(Stored data)
━━━━━━━━━━━━━━━━

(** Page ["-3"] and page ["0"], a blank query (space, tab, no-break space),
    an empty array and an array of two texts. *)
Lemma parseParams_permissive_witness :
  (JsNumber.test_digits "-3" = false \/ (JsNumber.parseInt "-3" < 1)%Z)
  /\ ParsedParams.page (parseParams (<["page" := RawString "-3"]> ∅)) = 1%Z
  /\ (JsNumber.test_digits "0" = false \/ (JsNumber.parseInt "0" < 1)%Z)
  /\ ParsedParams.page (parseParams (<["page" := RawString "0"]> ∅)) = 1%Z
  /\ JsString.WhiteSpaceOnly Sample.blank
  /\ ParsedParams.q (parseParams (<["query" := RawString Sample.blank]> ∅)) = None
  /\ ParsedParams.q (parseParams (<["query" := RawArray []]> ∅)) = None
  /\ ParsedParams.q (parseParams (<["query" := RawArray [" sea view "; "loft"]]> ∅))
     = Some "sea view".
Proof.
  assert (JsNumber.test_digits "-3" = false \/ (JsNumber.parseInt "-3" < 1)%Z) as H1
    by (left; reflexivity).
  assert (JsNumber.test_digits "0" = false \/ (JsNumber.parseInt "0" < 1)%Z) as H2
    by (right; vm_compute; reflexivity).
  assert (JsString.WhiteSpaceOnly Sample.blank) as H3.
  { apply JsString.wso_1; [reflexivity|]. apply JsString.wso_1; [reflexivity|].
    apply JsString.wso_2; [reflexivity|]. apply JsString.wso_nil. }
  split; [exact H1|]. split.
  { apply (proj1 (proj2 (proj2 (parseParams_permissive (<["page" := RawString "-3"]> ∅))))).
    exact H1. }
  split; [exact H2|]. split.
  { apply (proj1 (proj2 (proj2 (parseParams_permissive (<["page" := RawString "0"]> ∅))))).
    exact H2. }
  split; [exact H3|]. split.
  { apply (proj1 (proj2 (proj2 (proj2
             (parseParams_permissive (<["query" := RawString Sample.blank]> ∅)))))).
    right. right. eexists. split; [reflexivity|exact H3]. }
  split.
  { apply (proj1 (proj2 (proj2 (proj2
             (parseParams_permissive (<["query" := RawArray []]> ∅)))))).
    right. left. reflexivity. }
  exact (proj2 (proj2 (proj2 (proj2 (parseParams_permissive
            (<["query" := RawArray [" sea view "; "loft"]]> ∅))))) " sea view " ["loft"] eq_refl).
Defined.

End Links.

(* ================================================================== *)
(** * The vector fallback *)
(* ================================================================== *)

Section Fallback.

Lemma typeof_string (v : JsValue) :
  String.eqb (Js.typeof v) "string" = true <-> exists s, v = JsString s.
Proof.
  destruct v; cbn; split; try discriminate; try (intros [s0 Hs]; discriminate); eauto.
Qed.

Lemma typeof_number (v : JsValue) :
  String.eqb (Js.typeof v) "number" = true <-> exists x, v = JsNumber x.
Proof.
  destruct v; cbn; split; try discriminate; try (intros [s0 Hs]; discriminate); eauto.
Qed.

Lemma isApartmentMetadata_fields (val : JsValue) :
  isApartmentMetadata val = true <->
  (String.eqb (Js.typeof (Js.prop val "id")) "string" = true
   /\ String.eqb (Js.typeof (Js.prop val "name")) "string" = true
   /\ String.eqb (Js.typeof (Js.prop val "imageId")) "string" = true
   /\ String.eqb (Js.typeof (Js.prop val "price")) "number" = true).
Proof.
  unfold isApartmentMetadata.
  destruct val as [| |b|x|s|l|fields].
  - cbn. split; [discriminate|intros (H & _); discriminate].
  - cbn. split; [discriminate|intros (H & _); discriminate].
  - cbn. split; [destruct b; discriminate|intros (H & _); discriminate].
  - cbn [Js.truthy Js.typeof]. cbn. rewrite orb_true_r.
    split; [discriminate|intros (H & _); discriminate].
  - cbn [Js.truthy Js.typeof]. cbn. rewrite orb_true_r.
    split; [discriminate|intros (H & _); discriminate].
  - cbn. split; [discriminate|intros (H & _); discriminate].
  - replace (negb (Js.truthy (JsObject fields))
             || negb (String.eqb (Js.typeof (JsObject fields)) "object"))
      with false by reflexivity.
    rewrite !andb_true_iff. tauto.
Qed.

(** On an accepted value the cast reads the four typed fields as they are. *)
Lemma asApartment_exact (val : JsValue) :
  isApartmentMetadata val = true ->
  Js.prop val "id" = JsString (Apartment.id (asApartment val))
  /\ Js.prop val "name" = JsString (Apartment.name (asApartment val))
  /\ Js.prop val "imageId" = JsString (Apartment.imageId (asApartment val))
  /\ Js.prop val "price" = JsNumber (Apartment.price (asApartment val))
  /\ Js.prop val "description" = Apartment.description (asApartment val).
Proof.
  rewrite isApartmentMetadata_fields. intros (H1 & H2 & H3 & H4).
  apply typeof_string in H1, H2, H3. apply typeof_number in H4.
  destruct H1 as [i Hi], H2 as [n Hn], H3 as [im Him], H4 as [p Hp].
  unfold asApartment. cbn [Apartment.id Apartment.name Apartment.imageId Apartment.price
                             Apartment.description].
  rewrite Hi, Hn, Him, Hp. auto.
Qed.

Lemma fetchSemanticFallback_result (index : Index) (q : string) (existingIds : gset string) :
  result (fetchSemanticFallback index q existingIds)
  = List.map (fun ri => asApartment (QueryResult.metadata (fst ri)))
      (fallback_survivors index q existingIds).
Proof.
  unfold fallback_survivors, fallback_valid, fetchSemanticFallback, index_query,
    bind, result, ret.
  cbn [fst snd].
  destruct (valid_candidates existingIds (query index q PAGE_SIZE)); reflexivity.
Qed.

━━━━━━━━━━━━━━━━

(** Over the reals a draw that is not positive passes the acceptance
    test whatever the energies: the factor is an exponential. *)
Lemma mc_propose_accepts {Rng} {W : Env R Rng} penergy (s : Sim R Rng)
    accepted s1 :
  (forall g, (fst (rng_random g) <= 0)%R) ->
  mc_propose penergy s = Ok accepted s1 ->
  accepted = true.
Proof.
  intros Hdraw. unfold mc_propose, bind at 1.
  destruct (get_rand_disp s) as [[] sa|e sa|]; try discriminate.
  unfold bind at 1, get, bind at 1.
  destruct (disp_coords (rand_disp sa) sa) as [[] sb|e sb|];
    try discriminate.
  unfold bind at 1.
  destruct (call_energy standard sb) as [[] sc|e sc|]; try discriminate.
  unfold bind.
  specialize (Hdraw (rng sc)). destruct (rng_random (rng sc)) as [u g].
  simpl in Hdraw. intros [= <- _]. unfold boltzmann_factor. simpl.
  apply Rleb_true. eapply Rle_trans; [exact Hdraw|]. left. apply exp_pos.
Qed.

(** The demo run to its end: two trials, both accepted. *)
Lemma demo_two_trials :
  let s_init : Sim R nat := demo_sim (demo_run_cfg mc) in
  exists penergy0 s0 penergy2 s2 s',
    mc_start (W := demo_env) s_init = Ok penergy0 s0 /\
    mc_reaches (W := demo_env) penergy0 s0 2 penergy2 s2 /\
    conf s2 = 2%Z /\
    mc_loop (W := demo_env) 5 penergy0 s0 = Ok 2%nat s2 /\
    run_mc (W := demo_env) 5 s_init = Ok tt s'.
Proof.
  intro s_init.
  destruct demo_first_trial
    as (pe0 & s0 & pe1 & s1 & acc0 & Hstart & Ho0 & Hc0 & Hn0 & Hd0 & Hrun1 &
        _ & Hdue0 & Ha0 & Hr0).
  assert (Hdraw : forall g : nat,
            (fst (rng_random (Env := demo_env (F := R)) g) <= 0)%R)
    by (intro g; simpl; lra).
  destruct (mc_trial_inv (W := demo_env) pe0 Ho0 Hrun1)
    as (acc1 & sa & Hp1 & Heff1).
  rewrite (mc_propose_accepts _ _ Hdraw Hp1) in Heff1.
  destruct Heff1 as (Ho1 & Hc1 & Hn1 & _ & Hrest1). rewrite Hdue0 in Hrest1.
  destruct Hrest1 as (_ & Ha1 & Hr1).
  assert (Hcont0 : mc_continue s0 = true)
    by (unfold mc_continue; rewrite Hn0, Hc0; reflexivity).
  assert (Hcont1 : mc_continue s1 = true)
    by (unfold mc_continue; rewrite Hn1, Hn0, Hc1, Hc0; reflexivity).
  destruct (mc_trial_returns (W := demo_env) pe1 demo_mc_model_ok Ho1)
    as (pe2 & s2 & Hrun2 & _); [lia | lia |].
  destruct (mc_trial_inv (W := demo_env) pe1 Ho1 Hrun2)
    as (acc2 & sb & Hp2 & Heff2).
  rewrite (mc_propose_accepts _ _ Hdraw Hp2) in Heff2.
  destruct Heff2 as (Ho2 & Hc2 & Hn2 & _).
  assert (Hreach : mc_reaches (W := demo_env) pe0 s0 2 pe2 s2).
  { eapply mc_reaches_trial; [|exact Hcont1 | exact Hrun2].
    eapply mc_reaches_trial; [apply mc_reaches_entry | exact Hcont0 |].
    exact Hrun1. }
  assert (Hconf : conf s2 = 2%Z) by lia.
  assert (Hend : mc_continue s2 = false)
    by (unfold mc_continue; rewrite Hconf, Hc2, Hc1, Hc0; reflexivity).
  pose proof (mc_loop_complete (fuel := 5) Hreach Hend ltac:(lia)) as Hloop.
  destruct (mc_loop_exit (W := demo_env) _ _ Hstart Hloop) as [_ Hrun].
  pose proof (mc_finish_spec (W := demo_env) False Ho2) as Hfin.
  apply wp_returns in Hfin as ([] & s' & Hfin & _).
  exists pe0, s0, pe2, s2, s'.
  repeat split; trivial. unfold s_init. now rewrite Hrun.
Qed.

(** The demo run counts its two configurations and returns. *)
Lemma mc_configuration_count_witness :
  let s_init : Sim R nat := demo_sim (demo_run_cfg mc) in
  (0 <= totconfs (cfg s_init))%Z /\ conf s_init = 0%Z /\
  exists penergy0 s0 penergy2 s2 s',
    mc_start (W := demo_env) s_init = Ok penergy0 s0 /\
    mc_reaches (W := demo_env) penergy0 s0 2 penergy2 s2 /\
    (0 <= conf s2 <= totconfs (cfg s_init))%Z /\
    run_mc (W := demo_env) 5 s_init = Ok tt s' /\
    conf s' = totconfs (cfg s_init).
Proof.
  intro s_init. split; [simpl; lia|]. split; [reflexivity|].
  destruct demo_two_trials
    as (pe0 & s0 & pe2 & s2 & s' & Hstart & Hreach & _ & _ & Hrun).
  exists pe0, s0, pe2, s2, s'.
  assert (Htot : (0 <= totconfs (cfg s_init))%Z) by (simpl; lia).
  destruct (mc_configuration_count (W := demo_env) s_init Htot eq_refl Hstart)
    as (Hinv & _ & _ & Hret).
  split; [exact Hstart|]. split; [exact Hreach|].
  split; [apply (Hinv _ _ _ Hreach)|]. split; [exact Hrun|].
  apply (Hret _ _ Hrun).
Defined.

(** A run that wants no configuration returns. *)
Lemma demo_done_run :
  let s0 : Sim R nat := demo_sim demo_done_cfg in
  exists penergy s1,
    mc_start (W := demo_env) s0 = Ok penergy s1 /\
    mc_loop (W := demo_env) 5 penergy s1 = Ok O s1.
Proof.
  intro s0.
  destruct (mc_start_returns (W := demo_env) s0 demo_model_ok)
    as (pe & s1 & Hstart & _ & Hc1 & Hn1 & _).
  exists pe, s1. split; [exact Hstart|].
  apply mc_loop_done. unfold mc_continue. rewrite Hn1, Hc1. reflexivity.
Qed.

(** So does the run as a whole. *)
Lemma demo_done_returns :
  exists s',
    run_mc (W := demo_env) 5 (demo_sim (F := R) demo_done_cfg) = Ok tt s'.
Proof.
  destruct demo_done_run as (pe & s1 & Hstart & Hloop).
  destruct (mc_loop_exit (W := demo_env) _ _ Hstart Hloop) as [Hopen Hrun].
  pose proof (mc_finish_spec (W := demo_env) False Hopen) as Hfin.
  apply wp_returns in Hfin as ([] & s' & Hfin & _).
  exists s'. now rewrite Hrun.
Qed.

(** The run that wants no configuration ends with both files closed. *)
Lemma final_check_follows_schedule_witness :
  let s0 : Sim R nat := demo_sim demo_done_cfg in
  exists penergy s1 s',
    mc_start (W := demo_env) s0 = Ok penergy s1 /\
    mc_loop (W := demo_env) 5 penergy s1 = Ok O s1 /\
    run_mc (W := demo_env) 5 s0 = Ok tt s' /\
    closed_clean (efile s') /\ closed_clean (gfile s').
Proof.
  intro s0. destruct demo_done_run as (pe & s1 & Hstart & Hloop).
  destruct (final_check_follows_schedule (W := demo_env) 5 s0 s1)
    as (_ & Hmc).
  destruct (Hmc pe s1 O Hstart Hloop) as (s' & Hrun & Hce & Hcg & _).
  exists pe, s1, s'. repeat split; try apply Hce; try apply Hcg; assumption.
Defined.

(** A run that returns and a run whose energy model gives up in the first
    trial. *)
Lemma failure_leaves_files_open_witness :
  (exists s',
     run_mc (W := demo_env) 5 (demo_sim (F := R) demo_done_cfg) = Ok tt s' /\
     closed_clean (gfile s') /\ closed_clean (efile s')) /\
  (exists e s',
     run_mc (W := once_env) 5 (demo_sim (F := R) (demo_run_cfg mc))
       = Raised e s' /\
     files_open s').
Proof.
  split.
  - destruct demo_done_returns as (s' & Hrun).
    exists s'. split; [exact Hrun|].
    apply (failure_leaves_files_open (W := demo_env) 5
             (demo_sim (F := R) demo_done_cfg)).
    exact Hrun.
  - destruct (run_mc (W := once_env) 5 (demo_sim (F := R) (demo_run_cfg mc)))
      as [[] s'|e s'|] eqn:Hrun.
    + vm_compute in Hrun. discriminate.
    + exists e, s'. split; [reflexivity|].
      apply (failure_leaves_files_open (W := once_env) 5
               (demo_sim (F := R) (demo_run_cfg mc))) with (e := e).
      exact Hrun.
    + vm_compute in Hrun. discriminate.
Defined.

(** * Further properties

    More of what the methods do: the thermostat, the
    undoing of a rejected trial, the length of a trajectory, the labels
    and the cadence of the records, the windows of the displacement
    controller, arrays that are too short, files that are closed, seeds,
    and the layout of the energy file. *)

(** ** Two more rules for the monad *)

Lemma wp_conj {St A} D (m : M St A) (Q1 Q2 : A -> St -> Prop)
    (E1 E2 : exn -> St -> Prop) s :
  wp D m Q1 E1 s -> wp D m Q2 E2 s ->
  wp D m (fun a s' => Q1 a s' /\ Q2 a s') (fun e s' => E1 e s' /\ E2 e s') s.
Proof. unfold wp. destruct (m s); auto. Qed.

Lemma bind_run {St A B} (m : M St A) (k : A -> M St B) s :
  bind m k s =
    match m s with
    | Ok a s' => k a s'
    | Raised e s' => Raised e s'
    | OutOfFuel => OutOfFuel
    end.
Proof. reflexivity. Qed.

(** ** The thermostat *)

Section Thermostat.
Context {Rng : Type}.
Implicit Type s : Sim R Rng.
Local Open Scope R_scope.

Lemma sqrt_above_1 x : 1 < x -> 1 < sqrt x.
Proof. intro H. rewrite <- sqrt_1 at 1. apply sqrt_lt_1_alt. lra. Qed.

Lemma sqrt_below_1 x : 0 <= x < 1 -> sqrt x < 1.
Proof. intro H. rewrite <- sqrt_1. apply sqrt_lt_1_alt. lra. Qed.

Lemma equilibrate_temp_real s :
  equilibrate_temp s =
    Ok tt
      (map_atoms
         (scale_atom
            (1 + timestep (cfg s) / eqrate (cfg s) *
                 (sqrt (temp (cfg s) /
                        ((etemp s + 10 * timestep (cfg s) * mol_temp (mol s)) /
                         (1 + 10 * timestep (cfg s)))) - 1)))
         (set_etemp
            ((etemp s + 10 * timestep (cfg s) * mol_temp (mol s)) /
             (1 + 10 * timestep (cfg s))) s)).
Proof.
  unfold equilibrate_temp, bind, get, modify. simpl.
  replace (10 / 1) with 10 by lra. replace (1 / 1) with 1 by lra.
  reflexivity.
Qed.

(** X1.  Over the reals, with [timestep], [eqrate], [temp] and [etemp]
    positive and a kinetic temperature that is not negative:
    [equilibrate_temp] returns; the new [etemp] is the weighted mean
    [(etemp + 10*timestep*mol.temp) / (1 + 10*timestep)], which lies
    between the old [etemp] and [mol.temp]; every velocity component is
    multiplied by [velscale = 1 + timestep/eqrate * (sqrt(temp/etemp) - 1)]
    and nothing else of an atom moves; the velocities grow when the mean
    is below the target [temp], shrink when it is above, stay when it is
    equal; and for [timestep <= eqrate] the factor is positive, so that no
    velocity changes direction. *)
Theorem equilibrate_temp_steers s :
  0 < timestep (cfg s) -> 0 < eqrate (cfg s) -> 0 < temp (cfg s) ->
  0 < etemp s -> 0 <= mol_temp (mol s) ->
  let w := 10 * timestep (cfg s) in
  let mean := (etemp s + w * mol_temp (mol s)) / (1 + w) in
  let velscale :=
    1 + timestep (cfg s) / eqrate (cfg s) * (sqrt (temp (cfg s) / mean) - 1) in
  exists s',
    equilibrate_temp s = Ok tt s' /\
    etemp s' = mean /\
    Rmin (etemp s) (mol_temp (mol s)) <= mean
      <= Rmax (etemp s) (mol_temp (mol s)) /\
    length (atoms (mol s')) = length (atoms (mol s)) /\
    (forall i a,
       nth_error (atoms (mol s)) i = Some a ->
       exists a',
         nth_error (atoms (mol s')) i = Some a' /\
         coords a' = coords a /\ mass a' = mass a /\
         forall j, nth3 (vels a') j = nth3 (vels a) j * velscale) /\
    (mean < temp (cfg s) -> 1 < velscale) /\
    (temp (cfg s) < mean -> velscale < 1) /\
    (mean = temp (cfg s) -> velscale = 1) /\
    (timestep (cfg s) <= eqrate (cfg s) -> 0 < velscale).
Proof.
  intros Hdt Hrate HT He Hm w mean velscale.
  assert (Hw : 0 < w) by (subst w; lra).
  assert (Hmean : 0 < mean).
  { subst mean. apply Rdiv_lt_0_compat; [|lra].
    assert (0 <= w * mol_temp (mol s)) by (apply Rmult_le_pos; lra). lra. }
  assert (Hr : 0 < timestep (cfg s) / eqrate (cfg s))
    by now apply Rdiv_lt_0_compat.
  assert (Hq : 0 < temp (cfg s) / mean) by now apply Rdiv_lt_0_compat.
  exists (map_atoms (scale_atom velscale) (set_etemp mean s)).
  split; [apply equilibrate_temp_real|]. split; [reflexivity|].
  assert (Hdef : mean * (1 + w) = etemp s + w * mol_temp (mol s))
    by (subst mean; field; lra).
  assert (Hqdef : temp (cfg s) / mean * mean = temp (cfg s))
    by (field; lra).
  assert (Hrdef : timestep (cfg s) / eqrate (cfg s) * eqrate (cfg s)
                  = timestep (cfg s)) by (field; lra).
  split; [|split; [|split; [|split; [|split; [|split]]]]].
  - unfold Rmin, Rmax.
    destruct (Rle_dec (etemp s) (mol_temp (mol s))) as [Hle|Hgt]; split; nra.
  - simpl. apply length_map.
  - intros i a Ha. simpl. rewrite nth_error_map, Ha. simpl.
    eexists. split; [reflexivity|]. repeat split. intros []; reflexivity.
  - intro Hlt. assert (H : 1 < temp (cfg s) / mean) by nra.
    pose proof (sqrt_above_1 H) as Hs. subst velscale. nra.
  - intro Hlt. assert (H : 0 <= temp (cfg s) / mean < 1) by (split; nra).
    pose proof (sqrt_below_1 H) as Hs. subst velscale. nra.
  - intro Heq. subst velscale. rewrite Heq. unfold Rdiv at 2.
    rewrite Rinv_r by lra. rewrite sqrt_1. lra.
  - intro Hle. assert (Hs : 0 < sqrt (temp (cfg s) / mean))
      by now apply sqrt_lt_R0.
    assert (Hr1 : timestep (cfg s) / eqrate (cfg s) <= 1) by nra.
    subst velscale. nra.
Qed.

━━━━━━━━━━━━━━━━

Problem requirements.
All lines above from the one containing "[equilibrate_temp] returns; the" to the one containing "nth_error (atoms (mol s'))" must be repeated exactly, both lines included, and no others.

Response to the task.
    [equilibrate_temp] returns; the new [etemp] is the weighted mean
    [(etemp + 10*timestep*mol.temp) / (1 + 10*timestep)], which lies
    between the old [etemp] and [mol.temp]; every velocity component is
    multiplied by [velscale = 1 + timestep/eqrate * (sqrt(temp/etemp) - 1)]
    and nothing else of an atom moves; the velocities grow when the mean
    is below the target [temp], shrink when it is above, stay when it is
    equal; and for [timestep <= eqrate] the factor is positive, so that no
    velocity changes direction. *)
Theorem equilibrate_temp_steers s :
  0 < timestep (cfg s) -> 0 < eqrate (cfg s) -> 0 < temp (cfg s) ->
  0 < etemp s -> 0 <= mol_temp (mol s) ->
  let w := 10 * timestep (cfg s) in
  let mean := (etemp s + w * mol_temp (mol s)) / (1 + w) in
  let velscale :=
    1 + timestep (cfg s) / eqrate (cfg s) * (sqrt (temp (cfg s) / mean) - 1) in
  exists s',
    equilibrate_temp s = Ok tt s' /\
    etemp s' = mean /\
    Rmin (etemp s) (mol_temp (mol s)) <= mean
      <= Rmax (etemp s) (mol_temp (mol s)) /\
    length (atoms (mol s')) = length (atoms (mol s)) /\
    (forall i a,
       nth_error (atoms (mol s)) i = Some a ->
       exists a',
         nth_error (atoms (mol s')) i = Some a' /\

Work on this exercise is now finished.